## AIM OF THE TASK:
Would you please copy each line of the data in which the string "Open" occurs?

________________

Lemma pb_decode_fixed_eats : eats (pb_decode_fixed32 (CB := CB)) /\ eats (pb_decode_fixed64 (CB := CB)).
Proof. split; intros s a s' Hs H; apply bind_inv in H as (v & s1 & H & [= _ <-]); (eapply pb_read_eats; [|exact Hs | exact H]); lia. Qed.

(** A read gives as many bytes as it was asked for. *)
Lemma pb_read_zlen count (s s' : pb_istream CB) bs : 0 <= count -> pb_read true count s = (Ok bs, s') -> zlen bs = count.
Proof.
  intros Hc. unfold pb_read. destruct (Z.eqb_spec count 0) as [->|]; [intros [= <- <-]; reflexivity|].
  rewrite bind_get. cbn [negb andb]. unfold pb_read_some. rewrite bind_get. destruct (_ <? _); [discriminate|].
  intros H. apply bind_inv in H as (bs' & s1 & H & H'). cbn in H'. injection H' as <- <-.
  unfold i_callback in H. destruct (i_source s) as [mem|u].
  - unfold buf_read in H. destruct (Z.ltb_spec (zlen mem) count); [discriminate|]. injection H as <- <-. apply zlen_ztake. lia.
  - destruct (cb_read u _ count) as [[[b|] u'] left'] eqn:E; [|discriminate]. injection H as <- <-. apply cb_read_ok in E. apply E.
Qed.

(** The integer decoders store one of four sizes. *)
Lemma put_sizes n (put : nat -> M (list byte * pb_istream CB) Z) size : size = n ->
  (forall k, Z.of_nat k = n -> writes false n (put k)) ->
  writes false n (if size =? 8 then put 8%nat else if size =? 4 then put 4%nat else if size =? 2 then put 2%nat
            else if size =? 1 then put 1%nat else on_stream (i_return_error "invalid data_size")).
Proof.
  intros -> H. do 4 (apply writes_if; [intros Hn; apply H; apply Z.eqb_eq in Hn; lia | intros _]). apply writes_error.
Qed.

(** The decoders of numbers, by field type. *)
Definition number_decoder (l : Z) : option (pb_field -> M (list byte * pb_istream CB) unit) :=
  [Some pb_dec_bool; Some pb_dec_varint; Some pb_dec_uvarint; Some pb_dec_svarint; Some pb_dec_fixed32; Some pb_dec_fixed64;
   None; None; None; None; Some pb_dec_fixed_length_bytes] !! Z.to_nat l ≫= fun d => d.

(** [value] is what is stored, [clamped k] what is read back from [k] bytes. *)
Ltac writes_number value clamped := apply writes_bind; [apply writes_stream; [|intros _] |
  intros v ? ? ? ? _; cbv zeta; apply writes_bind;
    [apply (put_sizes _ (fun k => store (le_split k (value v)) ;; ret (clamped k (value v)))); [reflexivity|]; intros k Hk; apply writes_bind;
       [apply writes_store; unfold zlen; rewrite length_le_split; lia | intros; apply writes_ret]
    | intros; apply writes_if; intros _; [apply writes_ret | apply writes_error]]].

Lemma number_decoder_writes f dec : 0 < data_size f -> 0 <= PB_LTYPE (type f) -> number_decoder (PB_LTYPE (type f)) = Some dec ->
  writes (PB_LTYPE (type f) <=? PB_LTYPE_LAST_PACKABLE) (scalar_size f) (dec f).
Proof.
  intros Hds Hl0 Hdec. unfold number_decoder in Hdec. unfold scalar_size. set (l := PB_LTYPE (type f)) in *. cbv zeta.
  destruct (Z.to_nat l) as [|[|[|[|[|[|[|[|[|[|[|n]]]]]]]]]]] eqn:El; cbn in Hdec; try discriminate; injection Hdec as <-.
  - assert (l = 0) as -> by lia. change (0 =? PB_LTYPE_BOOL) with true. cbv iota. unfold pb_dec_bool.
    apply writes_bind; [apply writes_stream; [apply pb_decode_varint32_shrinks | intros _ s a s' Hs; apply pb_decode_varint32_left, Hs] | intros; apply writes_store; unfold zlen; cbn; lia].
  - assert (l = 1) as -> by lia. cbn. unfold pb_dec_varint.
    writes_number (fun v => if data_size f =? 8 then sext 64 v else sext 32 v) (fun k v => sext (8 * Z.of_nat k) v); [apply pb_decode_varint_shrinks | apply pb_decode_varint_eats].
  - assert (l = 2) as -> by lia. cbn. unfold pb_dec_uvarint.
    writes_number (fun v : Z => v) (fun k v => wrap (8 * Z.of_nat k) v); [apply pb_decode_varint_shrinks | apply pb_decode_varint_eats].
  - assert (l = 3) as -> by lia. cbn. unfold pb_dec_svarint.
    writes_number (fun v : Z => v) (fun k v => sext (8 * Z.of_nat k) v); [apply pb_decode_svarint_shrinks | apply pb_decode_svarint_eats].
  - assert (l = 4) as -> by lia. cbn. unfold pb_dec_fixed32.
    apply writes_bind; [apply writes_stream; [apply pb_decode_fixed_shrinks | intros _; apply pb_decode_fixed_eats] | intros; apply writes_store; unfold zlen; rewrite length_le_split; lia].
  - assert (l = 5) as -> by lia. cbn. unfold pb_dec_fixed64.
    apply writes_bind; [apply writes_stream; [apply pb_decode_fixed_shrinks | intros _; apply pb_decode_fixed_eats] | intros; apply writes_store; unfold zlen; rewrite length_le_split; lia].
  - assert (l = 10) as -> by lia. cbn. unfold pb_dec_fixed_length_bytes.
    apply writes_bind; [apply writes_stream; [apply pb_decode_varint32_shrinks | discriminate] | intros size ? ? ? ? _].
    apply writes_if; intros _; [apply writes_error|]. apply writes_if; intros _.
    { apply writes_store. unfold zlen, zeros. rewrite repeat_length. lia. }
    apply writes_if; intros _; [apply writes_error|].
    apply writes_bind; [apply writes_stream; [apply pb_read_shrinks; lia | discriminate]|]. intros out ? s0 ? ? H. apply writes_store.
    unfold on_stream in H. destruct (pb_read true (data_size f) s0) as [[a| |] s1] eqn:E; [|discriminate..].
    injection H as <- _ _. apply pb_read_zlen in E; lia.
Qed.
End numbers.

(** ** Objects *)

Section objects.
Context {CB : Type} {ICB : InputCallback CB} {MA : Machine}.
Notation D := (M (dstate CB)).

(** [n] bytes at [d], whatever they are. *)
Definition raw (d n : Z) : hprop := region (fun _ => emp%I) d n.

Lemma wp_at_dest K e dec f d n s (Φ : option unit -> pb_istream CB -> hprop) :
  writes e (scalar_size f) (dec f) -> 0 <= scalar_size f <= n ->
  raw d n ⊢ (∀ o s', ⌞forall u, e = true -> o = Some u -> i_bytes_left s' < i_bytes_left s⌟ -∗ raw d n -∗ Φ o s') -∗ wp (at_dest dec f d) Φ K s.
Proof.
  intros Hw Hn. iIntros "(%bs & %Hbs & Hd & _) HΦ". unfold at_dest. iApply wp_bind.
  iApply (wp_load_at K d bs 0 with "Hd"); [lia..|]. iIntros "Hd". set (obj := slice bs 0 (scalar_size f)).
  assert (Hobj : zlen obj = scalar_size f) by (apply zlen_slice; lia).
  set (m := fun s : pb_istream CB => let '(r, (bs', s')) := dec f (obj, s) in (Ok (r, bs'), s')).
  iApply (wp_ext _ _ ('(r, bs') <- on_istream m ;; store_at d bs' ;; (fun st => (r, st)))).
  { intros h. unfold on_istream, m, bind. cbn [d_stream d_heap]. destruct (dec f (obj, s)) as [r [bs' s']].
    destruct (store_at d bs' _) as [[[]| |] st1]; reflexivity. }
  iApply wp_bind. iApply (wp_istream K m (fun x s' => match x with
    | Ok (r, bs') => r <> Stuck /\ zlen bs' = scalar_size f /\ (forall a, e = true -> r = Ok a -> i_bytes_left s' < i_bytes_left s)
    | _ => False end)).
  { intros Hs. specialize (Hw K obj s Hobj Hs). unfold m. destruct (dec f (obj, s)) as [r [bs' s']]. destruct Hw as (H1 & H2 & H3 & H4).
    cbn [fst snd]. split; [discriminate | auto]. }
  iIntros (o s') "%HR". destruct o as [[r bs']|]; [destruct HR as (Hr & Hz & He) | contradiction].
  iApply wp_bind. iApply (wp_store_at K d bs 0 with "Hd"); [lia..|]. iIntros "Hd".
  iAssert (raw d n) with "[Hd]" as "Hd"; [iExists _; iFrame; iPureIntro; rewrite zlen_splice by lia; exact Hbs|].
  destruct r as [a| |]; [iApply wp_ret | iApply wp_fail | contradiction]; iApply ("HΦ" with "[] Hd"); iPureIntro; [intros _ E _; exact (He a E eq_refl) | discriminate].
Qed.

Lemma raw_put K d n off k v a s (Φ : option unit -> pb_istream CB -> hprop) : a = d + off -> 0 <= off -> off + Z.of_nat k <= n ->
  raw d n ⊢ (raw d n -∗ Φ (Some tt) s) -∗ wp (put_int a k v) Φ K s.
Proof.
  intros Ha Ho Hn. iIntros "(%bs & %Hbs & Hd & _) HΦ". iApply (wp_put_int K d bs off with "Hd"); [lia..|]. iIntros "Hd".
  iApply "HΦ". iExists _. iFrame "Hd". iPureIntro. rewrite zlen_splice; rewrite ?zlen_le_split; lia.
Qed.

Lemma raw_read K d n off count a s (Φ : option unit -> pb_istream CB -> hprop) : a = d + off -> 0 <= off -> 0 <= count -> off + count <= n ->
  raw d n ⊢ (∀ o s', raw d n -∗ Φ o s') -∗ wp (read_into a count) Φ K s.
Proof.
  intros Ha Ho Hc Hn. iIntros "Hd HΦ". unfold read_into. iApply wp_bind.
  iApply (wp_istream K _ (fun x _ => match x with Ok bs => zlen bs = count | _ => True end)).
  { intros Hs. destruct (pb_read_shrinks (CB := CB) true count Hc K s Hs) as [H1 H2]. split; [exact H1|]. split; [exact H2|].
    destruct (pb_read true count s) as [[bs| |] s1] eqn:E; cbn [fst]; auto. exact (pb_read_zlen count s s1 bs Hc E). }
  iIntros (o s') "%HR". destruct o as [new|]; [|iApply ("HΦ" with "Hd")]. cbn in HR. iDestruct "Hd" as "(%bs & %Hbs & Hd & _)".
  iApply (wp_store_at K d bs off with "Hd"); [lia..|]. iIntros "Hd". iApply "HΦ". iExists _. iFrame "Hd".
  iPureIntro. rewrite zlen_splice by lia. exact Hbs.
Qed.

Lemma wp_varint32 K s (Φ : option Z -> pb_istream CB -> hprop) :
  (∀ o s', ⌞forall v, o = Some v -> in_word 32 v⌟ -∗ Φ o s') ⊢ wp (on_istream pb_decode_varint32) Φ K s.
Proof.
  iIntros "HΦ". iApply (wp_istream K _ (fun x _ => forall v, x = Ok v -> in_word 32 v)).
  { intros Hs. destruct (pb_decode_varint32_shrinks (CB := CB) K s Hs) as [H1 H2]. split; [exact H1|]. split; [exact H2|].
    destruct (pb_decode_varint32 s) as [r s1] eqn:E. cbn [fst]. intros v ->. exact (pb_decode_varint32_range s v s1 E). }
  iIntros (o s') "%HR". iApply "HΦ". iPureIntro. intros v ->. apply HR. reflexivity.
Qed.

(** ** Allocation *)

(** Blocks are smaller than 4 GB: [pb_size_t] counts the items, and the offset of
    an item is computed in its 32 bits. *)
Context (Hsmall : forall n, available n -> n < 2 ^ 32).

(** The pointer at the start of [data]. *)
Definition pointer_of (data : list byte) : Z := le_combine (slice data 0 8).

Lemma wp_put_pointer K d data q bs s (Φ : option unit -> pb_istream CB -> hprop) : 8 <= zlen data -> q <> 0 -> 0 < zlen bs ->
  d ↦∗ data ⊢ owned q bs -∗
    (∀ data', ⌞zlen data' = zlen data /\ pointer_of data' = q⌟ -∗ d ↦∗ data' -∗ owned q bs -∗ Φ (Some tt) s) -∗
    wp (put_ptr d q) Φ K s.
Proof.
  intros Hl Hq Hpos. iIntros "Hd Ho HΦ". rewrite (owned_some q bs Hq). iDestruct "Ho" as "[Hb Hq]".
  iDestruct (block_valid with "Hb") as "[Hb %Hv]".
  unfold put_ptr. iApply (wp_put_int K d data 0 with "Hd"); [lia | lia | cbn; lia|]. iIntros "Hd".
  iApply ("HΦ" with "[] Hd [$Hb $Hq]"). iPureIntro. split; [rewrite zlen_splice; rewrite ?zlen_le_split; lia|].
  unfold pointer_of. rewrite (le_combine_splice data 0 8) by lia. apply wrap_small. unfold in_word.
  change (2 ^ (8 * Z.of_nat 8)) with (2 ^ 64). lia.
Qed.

________________

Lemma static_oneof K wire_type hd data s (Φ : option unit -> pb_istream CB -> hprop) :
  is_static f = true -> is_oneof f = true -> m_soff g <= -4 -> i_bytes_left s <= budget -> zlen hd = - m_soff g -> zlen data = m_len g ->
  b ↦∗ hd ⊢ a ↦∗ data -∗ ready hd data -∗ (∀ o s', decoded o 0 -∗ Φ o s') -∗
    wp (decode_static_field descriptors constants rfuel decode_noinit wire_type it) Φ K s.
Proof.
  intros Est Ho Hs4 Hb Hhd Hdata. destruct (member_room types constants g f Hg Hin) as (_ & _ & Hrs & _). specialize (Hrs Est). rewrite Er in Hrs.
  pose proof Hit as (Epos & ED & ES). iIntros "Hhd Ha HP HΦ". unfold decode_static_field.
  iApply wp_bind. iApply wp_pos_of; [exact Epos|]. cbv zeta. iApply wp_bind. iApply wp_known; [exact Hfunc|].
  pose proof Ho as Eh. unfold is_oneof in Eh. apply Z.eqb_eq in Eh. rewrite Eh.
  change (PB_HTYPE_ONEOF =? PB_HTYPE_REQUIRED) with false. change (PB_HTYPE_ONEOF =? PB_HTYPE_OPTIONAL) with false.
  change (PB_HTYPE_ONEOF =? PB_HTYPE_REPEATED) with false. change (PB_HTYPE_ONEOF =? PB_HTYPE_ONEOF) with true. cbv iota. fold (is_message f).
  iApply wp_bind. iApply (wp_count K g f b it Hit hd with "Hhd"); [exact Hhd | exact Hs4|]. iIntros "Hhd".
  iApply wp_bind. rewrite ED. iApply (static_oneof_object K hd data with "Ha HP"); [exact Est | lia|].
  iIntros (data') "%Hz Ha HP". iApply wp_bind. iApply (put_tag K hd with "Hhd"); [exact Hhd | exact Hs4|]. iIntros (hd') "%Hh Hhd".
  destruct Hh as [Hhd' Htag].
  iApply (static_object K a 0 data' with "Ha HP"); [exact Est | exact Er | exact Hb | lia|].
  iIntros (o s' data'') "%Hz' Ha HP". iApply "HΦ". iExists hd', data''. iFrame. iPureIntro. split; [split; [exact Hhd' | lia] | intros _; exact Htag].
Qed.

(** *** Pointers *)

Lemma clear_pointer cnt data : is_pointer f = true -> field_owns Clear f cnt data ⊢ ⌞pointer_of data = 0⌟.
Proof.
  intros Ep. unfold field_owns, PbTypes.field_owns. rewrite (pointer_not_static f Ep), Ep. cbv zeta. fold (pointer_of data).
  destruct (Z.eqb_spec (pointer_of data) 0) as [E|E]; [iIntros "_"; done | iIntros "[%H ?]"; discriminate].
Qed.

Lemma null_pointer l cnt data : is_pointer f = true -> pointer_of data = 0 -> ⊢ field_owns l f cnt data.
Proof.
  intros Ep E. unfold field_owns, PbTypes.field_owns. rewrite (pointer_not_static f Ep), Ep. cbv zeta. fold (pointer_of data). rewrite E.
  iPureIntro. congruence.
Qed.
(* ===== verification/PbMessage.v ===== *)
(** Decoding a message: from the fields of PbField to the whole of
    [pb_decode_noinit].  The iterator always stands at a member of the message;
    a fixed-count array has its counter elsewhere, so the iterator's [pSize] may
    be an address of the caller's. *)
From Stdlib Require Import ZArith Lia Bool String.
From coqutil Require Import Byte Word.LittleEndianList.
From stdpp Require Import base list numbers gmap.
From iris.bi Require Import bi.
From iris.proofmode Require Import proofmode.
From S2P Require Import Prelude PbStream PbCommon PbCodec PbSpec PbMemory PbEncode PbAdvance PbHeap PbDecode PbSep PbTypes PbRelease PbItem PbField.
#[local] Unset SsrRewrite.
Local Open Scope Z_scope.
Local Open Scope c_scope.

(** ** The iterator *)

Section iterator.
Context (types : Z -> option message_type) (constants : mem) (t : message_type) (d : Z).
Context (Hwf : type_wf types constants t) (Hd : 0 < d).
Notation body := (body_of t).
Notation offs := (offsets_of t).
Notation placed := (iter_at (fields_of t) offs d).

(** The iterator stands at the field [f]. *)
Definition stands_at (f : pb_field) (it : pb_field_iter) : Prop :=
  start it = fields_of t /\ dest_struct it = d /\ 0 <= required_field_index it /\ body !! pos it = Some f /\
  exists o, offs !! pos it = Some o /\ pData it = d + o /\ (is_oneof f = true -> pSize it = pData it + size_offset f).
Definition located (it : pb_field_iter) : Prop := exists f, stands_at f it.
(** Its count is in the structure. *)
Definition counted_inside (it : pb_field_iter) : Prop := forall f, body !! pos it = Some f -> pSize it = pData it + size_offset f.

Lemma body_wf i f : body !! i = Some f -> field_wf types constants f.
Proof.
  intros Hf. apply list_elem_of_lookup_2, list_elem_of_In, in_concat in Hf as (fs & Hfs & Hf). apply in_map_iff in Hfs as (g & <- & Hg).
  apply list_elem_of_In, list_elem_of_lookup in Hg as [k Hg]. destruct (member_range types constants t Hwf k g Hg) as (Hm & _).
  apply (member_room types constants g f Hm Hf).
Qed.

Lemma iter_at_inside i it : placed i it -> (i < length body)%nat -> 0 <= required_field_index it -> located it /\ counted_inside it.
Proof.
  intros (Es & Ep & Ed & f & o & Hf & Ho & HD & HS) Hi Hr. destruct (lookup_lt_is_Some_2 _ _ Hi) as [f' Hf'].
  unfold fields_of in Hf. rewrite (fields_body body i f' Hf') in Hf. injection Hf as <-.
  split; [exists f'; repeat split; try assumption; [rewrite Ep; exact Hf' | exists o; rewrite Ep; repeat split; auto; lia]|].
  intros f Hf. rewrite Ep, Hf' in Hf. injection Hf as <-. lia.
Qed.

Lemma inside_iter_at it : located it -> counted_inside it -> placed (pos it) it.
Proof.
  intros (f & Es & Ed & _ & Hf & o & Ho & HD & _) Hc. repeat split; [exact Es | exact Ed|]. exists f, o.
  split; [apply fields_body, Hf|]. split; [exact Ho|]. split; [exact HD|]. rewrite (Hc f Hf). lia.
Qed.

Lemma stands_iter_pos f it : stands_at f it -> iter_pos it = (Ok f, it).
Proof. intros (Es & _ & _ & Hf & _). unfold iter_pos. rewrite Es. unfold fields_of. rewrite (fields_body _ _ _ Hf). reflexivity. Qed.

________________

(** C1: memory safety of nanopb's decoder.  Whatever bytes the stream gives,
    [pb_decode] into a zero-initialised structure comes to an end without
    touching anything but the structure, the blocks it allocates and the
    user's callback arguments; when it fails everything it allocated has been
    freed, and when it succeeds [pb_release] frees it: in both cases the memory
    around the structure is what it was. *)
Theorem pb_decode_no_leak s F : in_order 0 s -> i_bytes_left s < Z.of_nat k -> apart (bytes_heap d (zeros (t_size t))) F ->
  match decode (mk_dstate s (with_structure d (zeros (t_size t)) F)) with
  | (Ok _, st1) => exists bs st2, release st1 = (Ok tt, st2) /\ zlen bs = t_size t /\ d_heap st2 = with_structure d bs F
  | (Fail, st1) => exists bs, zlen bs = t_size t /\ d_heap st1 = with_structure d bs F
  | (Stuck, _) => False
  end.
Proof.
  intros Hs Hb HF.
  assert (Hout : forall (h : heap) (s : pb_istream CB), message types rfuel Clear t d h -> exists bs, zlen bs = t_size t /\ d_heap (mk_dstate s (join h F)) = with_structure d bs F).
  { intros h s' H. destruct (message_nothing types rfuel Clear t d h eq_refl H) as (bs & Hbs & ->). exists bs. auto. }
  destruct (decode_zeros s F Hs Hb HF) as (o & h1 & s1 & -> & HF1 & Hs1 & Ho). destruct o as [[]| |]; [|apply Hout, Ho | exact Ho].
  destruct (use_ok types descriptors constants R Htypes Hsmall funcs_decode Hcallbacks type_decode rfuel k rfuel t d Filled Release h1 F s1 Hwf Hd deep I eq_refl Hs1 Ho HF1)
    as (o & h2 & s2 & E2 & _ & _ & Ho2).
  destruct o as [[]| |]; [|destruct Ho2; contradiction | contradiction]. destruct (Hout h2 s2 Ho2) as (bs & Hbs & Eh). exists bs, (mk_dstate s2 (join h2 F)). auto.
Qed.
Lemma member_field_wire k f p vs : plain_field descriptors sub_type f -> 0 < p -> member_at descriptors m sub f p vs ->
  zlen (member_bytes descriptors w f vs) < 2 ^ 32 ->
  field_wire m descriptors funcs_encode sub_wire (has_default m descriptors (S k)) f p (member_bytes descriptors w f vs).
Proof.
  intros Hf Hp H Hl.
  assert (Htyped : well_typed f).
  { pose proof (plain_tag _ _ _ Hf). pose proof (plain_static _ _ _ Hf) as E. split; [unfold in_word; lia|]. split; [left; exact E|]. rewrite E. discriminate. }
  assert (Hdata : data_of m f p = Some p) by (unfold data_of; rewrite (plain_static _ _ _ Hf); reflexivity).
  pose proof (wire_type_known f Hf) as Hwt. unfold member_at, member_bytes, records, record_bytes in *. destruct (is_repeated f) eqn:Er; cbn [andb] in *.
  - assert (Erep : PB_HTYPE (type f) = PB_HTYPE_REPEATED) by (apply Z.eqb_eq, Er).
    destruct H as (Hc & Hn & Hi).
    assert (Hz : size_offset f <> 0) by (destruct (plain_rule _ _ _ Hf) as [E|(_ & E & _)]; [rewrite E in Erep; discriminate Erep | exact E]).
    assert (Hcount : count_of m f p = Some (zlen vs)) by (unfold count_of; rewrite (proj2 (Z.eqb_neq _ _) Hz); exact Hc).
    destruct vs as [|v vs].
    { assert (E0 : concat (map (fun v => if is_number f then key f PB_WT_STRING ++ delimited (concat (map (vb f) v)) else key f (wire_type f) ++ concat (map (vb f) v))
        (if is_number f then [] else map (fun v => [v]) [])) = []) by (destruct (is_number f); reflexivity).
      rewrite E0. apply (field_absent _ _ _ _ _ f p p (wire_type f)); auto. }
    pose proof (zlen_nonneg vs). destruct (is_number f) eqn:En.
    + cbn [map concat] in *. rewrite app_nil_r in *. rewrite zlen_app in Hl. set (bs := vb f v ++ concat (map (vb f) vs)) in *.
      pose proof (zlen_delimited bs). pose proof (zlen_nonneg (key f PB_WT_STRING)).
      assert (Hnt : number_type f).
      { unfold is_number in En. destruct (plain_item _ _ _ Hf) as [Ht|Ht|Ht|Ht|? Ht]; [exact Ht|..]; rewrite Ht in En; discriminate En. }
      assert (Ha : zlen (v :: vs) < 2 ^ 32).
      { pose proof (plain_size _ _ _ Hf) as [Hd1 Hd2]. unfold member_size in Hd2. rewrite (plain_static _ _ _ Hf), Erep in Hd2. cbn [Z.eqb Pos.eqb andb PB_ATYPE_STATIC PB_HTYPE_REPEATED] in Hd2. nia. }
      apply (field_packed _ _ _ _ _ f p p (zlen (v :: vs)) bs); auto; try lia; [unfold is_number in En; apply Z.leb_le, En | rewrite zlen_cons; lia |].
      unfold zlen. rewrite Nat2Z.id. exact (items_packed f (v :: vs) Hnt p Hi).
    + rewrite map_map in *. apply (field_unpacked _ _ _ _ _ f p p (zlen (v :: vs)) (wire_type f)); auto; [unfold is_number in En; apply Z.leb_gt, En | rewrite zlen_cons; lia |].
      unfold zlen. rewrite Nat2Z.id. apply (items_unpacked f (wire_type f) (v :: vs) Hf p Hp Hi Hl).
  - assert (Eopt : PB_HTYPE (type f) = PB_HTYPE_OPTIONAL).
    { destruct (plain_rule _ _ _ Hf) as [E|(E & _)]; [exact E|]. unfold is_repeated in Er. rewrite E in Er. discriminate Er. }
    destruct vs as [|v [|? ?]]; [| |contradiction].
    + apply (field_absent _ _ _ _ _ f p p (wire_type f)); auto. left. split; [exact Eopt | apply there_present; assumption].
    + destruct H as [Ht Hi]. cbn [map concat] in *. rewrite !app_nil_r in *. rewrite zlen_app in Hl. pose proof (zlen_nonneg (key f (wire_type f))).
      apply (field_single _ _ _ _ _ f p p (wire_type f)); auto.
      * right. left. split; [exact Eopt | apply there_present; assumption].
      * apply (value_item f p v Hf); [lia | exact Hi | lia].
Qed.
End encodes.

________________

## REPLY TO THE TASK:
Local Open Scope Z_scope.
Local Open Scope c_scope.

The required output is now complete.